Choo, Silvana X.a,b; Bosch, Jackiea; Richardson, Juliea; Stratford, Paula; Harris, Jocelyn E.a

International Journal of Rehabilitation Research: December 2018 - Volume 41 - Issue 4 - p 297–303
doi: 10.1097/MRR.0000000000000318
Original articles

Upper limb deficits are common sequelae after a stroke and negatively affect daily living and quality of life. The use of outcome measures to evaluate upper limb function is essential to assess sensorimotor recovery and to determine the effectiveness of rehabilitation. The aim of this study was to estimate the construct validity and inter-rater reliability of three shortened versions of the Singapore version of the Chedoke Arm and Hand Activity Inventory (CAHAI-SG) comprising seven, eight, and nine test items.

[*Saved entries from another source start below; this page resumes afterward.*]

Lemma received_list (l : list (ctype * string)) regs :
  forallb (fun p => __SC_TEST (fst p)) l = true -> length regs = length l ->
  exists args, mapM (fun p => received (fst p) (snd p)) (zip (map fst l) regs) = Some args /\
    Forall2 has_type (map fst l) args /\
    forall vs, Forall2 (fun p r => carries (fst p) (snd p) r) (zip (map fst l) vs) regs -> length vs = length l -> args = vs.
Proof.
  revert regs. induction l as [|[t a] l IH]; intros [|r regs]; simpl; intros Hb Hlen; try lia.
  { exists []. split_and!; [done|constructor|]. by intros [|]; simpl; intros; [|lia]. }
  apply andb_true_iff in Hb as [Ht Hb].
  destruct (IH regs Hb) as (args & Em & Hty & Hun); [lia|].
  destruct (received_typed t r Ht) as (v & Ev & Hv). exists (v :: args). rewrite Ev. simpl. rewrite Em.
  split_and!; [done|by constructor|]. intros [|v' vs] Hc Hl; simpl in *; [lia|].
  inversion Hc as [|?? ?? Hc1 Hc2]; subst. simpl in Hc1. apply received_carried in Hc1.
  rewrite Ev in Hc1. injection Hc1 as ->. f_equal. apply Hun; [done|lia].
Qed.

Lemma stub_args (d : sysdef) (body : list Z -> sys S Z) (regs : list Z) :
  builds d = true -> length regs = d_n d ->
  exists args, __se_sys d body regs = Some (body args) /\ Forall2 has_type (map fst (d_pairs d)) args /\
    forall vs, length vs = d_n d ->
      Forall2 (fun p r => carries (fst p) (snd p) r) (zip (map fst (d_pairs d)) vs) regs -> args = vs.
Proof.
  unfold builds. rewrite !andb_true_iff, Nat.eqb_eq. intros [[_ Hn] Ht] Hlen.
  destruct (received_list (d_pairs d) regs Ht) as (args & Em & Hty & Hun); [lia|].
  exists args. split_and!; [|done|intros; apply Hun; [done|lia]].
  unfold __se_sys. rewrite <- Hn, MAP_all. simpl. unfold received in Em. by rewrite Em.
Qed.

Lemma stub_passes (d : sysdef) (body : list Z -> sys S Z) (regs vs : list Z) :
  builds d = true -> length regs = d_n d -> length vs = d_n d ->
  Forall2 (fun p r => carries (fst p) (snd p) r) (zip (map fst (d_pairs d)) vs) regs ->
  __se_sys d body regs = Some (body vs).
Proof. intros Hb Hr Hv Hc. destruct (stub_args d body regs Hb Hr) as (args & -> & _ & H). by rewrite (H vs). Qed.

The sample consisted of 55 inpatients with acute/subacute stroke to whom the CAHAI-SG, Fugl-Meyer Assessment of Upper Extremity (FMA-UE) and the Action Research Arm Test (ARAT) were administered. To estimate convergent and discriminative construct validity, Spearman’s rank correlation coefficient and 95% confidence intervals were computed for CAHAI-SG scores with FMA-UE and ARAT scores. Reliability was estimated using intraclass correlation coefficient (relative reliability) and the standard error of measurement (absolute reliability). Convergent validity with the FMA-UE was 0.79, 0.80, and 0.81 for seven-item, eight-item, and nine-item versions of the CAHAI-SG, respectively, and 0.81 with the ARAT for all shortened versions. Discriminative validity with the FMA-UE pain subscale was between 0.37 and 0.38. The absolute reliability was 3.09, 3.65, and 3.98, and relative reliability was 0.96, 0.95, and 0.96 for the seven-item, eight-item, and nine-item versions, respectively. All shortened versions of the CAHAI-SG demonstrated similar psychometric properties to the full (13 item) version, meaning clinicians may use these shorter versions that require less time to administer and score.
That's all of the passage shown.